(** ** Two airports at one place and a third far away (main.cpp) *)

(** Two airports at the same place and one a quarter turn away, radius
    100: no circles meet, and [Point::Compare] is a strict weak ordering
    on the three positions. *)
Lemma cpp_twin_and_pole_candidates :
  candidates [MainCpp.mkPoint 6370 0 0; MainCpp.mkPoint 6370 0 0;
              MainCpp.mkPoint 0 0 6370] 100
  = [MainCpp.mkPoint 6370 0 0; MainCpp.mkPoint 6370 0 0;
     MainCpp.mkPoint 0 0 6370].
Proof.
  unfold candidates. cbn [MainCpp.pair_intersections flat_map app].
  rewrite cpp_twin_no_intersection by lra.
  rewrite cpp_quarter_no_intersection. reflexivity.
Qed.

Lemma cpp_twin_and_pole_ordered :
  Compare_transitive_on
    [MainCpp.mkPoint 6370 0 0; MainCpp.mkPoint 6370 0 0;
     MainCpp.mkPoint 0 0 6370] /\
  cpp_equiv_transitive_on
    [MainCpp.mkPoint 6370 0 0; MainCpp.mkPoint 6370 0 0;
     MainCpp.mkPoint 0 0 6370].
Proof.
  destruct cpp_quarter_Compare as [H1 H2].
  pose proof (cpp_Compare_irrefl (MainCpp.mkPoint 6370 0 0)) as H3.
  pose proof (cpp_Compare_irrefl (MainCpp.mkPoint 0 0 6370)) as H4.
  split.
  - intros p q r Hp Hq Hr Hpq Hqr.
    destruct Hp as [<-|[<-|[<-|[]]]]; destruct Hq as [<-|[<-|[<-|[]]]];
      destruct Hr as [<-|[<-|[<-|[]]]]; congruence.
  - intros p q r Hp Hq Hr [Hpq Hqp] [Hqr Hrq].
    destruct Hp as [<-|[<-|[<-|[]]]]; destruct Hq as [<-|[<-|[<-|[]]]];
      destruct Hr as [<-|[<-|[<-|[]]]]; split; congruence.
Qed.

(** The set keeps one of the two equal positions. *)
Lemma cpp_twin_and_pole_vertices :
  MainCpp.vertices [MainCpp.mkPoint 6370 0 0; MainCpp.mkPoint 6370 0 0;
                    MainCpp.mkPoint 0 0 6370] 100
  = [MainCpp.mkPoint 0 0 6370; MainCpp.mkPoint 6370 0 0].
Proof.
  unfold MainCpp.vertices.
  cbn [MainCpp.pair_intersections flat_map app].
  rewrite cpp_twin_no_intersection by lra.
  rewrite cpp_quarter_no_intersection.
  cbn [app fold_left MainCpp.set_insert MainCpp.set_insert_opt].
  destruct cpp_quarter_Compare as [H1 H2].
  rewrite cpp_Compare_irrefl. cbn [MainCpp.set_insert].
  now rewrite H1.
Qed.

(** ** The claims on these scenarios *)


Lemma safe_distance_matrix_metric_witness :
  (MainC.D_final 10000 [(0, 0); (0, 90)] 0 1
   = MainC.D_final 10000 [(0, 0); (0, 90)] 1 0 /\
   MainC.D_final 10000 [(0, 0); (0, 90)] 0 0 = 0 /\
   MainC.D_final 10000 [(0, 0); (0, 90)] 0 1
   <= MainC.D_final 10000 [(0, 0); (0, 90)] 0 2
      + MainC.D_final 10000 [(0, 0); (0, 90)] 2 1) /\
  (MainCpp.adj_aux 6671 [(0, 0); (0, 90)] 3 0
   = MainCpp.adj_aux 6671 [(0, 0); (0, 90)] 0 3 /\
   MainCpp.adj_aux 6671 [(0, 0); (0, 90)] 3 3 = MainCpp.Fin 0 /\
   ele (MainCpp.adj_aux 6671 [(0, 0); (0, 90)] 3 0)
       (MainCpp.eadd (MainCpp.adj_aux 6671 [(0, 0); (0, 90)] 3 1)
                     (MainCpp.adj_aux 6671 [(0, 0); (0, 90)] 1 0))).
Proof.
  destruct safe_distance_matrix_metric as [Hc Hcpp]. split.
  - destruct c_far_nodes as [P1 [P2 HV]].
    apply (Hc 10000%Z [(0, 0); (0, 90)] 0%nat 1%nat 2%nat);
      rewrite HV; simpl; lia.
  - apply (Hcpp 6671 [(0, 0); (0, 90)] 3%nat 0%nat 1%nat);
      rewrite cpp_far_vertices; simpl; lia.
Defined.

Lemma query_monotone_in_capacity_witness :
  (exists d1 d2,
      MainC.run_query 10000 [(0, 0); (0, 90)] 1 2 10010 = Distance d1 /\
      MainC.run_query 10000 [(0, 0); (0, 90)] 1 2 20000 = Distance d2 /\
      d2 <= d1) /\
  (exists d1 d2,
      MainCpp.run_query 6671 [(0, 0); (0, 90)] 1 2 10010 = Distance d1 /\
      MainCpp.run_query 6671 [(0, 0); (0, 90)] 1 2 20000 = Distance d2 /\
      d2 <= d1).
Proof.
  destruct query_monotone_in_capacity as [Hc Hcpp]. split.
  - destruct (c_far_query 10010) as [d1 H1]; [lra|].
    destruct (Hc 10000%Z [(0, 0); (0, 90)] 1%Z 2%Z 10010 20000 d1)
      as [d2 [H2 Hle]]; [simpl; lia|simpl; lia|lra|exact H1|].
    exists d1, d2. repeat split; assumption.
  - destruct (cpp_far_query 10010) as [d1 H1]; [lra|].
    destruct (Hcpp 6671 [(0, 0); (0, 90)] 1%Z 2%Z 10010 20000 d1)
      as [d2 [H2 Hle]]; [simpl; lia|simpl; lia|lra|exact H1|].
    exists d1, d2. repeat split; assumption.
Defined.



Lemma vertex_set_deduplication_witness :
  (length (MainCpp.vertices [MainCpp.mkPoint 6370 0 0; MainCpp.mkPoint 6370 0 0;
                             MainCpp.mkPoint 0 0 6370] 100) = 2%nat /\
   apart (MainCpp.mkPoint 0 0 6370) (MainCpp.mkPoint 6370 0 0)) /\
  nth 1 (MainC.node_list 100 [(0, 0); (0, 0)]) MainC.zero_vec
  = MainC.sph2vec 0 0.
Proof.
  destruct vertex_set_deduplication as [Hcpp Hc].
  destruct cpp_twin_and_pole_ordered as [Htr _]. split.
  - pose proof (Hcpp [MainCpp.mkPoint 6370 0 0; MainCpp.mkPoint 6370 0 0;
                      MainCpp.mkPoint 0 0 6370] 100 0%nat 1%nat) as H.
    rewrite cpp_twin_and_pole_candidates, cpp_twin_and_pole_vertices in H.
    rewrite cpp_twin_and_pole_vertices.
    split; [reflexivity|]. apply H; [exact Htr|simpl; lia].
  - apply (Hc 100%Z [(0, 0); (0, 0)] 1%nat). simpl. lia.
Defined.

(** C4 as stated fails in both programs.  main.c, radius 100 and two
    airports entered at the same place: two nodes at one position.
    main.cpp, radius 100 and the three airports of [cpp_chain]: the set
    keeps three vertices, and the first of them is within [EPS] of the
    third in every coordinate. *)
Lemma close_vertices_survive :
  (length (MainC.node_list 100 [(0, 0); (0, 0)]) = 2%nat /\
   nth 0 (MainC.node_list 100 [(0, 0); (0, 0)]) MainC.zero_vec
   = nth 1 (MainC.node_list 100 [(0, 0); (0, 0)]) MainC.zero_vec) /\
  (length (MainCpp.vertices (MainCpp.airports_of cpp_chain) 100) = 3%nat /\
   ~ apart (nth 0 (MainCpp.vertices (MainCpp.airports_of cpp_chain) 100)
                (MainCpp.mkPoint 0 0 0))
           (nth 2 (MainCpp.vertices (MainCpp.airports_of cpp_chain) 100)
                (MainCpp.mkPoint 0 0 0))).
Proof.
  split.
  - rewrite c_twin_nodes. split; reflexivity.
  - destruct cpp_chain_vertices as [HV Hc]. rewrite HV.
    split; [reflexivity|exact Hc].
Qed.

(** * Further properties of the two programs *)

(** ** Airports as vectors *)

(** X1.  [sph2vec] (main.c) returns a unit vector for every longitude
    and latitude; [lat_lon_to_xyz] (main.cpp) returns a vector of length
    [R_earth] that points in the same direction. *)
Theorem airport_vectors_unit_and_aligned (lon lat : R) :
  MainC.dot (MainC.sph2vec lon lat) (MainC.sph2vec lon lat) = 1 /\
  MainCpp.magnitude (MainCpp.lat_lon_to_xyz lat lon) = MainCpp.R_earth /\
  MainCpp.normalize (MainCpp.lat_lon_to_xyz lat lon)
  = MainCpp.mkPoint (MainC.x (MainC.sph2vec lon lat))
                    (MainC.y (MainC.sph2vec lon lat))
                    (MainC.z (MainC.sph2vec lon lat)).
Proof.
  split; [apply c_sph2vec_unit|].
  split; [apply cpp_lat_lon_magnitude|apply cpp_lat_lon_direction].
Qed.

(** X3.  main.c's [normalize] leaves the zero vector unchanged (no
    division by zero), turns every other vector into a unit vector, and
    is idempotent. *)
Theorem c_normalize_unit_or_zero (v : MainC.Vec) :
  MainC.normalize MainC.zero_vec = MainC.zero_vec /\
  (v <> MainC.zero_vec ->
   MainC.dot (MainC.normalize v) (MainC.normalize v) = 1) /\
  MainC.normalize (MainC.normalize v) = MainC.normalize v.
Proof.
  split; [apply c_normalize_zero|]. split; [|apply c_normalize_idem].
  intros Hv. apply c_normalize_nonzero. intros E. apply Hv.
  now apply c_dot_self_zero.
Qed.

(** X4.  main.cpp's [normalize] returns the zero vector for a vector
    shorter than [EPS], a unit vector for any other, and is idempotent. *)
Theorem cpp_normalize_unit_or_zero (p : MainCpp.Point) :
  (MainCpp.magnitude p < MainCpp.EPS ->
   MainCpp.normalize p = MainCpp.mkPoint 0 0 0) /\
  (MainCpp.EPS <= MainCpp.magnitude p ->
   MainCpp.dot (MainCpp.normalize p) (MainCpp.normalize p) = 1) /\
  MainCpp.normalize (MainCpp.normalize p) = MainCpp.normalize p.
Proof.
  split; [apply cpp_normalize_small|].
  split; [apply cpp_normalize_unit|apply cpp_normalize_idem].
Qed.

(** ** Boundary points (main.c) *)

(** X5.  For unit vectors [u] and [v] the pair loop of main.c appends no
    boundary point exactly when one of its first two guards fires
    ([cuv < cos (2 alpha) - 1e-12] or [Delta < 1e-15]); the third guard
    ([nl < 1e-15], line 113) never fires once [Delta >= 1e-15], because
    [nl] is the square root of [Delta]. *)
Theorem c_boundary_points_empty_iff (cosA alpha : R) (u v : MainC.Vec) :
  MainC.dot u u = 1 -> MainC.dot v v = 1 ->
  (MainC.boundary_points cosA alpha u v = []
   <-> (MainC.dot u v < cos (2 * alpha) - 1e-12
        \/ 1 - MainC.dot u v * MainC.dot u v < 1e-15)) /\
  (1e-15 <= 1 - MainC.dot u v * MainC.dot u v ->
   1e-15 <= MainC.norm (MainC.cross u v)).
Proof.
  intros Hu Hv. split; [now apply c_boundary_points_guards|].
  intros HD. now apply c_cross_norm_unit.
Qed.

---

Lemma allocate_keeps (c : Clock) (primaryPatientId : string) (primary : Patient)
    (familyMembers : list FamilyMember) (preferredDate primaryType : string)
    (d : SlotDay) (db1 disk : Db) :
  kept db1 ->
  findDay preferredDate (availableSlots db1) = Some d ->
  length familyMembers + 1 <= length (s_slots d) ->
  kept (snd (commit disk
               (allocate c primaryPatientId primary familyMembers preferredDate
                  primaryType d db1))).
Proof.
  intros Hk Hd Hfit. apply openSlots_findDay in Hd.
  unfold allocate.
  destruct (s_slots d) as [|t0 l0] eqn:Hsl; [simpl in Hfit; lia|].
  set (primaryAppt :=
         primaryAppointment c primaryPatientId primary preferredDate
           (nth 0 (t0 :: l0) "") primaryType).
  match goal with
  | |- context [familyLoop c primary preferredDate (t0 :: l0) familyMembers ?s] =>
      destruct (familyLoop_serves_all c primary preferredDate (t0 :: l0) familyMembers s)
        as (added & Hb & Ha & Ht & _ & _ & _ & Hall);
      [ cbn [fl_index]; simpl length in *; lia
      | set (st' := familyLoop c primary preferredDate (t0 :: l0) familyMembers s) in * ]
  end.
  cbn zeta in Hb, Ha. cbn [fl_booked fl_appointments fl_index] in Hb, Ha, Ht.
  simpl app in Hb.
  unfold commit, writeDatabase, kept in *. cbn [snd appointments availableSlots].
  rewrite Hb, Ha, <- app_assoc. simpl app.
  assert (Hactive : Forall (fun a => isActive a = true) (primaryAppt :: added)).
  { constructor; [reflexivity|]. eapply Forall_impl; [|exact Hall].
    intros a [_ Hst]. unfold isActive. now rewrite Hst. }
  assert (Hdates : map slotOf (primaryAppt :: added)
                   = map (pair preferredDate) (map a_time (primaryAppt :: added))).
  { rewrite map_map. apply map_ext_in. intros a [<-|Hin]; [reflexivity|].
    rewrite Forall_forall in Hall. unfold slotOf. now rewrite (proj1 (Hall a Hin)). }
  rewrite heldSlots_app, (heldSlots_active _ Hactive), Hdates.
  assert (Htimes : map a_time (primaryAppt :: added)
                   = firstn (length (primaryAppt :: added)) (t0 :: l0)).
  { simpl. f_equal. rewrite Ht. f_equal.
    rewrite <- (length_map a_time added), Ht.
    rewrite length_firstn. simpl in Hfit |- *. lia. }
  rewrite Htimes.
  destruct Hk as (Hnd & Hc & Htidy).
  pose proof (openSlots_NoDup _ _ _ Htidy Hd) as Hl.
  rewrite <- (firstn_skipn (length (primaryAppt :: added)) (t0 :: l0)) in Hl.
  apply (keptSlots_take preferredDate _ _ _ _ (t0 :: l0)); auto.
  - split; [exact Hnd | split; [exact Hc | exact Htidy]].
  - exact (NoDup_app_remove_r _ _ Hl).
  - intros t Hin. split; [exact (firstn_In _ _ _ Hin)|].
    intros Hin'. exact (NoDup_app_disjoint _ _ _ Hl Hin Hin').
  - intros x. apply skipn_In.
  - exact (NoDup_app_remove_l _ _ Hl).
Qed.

---

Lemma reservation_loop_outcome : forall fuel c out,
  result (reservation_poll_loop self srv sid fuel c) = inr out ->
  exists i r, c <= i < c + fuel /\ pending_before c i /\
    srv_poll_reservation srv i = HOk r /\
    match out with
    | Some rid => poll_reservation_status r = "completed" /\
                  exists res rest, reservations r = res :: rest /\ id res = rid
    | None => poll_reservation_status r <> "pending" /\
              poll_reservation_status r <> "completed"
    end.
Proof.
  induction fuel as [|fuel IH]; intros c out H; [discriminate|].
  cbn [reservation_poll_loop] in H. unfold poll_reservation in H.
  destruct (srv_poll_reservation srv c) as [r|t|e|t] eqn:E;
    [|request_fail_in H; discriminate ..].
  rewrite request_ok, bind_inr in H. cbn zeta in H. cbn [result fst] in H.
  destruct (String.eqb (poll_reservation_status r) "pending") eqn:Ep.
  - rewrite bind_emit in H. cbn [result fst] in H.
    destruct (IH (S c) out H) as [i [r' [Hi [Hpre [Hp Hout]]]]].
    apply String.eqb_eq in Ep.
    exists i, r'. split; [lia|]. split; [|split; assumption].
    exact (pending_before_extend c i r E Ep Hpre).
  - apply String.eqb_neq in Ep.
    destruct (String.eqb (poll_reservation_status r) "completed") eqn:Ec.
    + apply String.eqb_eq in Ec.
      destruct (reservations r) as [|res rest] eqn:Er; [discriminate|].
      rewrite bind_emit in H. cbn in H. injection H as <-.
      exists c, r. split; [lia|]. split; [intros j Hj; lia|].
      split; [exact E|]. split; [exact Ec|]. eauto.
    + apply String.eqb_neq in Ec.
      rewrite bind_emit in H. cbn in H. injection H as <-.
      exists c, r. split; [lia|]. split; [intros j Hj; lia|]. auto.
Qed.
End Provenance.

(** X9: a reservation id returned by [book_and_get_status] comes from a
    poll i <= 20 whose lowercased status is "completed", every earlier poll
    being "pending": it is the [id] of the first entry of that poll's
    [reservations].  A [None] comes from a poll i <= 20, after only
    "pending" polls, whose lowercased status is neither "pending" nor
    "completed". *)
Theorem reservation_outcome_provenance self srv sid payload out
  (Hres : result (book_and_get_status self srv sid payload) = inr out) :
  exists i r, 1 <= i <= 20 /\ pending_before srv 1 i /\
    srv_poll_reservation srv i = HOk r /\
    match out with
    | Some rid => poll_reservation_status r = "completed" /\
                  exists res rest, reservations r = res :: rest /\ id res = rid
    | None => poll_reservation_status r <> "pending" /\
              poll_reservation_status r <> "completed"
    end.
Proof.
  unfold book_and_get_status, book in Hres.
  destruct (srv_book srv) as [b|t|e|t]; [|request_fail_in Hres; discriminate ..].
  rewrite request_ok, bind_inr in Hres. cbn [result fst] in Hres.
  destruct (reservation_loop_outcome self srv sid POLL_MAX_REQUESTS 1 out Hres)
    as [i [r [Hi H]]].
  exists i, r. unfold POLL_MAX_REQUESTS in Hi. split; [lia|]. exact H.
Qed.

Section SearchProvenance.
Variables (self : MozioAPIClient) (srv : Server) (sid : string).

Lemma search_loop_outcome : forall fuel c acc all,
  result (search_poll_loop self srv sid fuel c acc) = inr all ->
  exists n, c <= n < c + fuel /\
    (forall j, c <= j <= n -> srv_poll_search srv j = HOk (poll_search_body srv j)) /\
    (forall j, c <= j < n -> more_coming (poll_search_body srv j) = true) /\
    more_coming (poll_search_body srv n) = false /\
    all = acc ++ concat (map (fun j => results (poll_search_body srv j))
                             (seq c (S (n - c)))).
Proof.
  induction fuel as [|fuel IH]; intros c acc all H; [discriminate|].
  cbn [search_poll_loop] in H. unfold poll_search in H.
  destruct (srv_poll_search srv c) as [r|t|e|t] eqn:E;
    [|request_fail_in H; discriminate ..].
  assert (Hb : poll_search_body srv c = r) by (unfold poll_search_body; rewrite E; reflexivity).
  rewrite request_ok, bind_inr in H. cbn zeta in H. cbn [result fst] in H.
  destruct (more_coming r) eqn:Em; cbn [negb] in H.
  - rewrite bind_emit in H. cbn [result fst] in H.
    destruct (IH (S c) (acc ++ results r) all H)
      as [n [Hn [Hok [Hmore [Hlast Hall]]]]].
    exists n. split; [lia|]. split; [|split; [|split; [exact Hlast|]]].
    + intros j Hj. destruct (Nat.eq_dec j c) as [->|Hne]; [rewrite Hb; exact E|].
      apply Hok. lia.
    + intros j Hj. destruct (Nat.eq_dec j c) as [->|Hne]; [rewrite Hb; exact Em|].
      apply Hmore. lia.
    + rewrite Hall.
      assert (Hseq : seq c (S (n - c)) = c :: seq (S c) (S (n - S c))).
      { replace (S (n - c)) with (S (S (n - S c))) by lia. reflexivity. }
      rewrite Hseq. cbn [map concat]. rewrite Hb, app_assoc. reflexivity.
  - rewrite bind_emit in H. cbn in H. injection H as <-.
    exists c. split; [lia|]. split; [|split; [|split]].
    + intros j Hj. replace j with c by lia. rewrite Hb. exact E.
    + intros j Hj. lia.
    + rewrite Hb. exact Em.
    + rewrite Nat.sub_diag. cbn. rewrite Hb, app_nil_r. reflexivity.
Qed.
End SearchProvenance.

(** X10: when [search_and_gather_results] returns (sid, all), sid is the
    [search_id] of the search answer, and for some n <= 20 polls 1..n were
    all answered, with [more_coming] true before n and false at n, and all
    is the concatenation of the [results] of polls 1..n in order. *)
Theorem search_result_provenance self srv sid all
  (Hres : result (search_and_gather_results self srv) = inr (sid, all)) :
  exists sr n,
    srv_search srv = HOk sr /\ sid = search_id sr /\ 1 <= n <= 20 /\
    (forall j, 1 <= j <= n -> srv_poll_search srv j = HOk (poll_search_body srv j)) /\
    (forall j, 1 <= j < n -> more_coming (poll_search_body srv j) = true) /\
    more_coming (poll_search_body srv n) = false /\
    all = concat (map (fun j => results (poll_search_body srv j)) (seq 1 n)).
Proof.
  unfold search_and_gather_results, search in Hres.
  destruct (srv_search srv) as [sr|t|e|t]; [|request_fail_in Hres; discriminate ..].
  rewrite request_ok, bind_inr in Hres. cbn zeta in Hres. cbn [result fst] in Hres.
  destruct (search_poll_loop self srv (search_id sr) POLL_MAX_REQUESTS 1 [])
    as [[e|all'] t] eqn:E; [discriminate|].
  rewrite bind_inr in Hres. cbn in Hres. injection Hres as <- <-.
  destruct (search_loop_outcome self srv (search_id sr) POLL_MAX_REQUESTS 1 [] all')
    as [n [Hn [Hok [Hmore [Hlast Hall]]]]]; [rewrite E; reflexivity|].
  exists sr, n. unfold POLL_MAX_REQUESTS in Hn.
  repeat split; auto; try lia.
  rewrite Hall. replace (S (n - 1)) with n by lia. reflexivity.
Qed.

# TASK TO COMPLETE:
Take the listing above and repeat exactly the lines from the one containing "- pose proof" through the one containing "MainC.dot (MainC.sph2vec lon", both included.

# SOLVED EXERCISE:
  - pose proof (Hcpp [MainCpp.mkPoint 6370 0 0; MainCpp.mkPoint 6370 0 0;
                      MainCpp.mkPoint 0 0 6370] 100 0%nat 1%nat) as H.
    rewrite cpp_twin_and_pole_candidates, cpp_twin_and_pole_vertices in H.
    rewrite cpp_twin_and_pole_vertices.
    split; [reflexivity|]. apply H; [exact Htr|simpl; lia].
  - apply (Hc 100%Z [(0, 0); (0, 0)] 1%nat). simpl. lia.
Defined.

(** C4 as stated fails in both programs.  main.c, radius 100 and two
    airports entered at the same place: two nodes at one position.
    main.cpp, radius 100 and the three airports of [cpp_chain]: the set
    keeps three vertices, and the first of them is within [EPS] of the
    third in every coordinate. *)
Lemma close_vertices_survive :
  (length (MainC.node_list 100 [(0, 0); (0, 0)]) = 2%nat /\
   nth 0 (MainC.node_list 100 [(0, 0); (0, 0)]) MainC.zero_vec
   = nth 1 (MainC.node_list 100 [(0, 0); (0, 0)]) MainC.zero_vec) /\
  (length (MainCpp.vertices (MainCpp.airports_of cpp_chain) 100) = 3%nat /\
   ~ apart (nth 0 (MainCpp.vertices (MainCpp.airports_of cpp_chain) 100)
                (MainCpp.mkPoint 0 0 0))
           (nth 2 (MainCpp.vertices (MainCpp.airports_of cpp_chain) 100)
                (MainCpp.mkPoint 0 0 0))).
Proof.
  split.
  - rewrite c_twin_nodes. split; reflexivity.
  - destruct cpp_chain_vertices as [HV Hc]. rewrite HV.
    split; [reflexivity|exact Hc].
Qed.

(** * Further properties of the two programs *)

(** ** Airports as vectors *)

(** X1.  [sph2vec] (main.c) returns a unit vector for every longitude
    and latitude; [lat_lon_to_xyz] (main.cpp) returns a vector of length
    [R_earth] that points in the same direction. *)
Theorem airport_vectors_unit_and_aligned (lon lat : R) :
  MainC.dot (MainC.sph2vec lon lat) (MainC.sph2vec lon lat) = 1 /\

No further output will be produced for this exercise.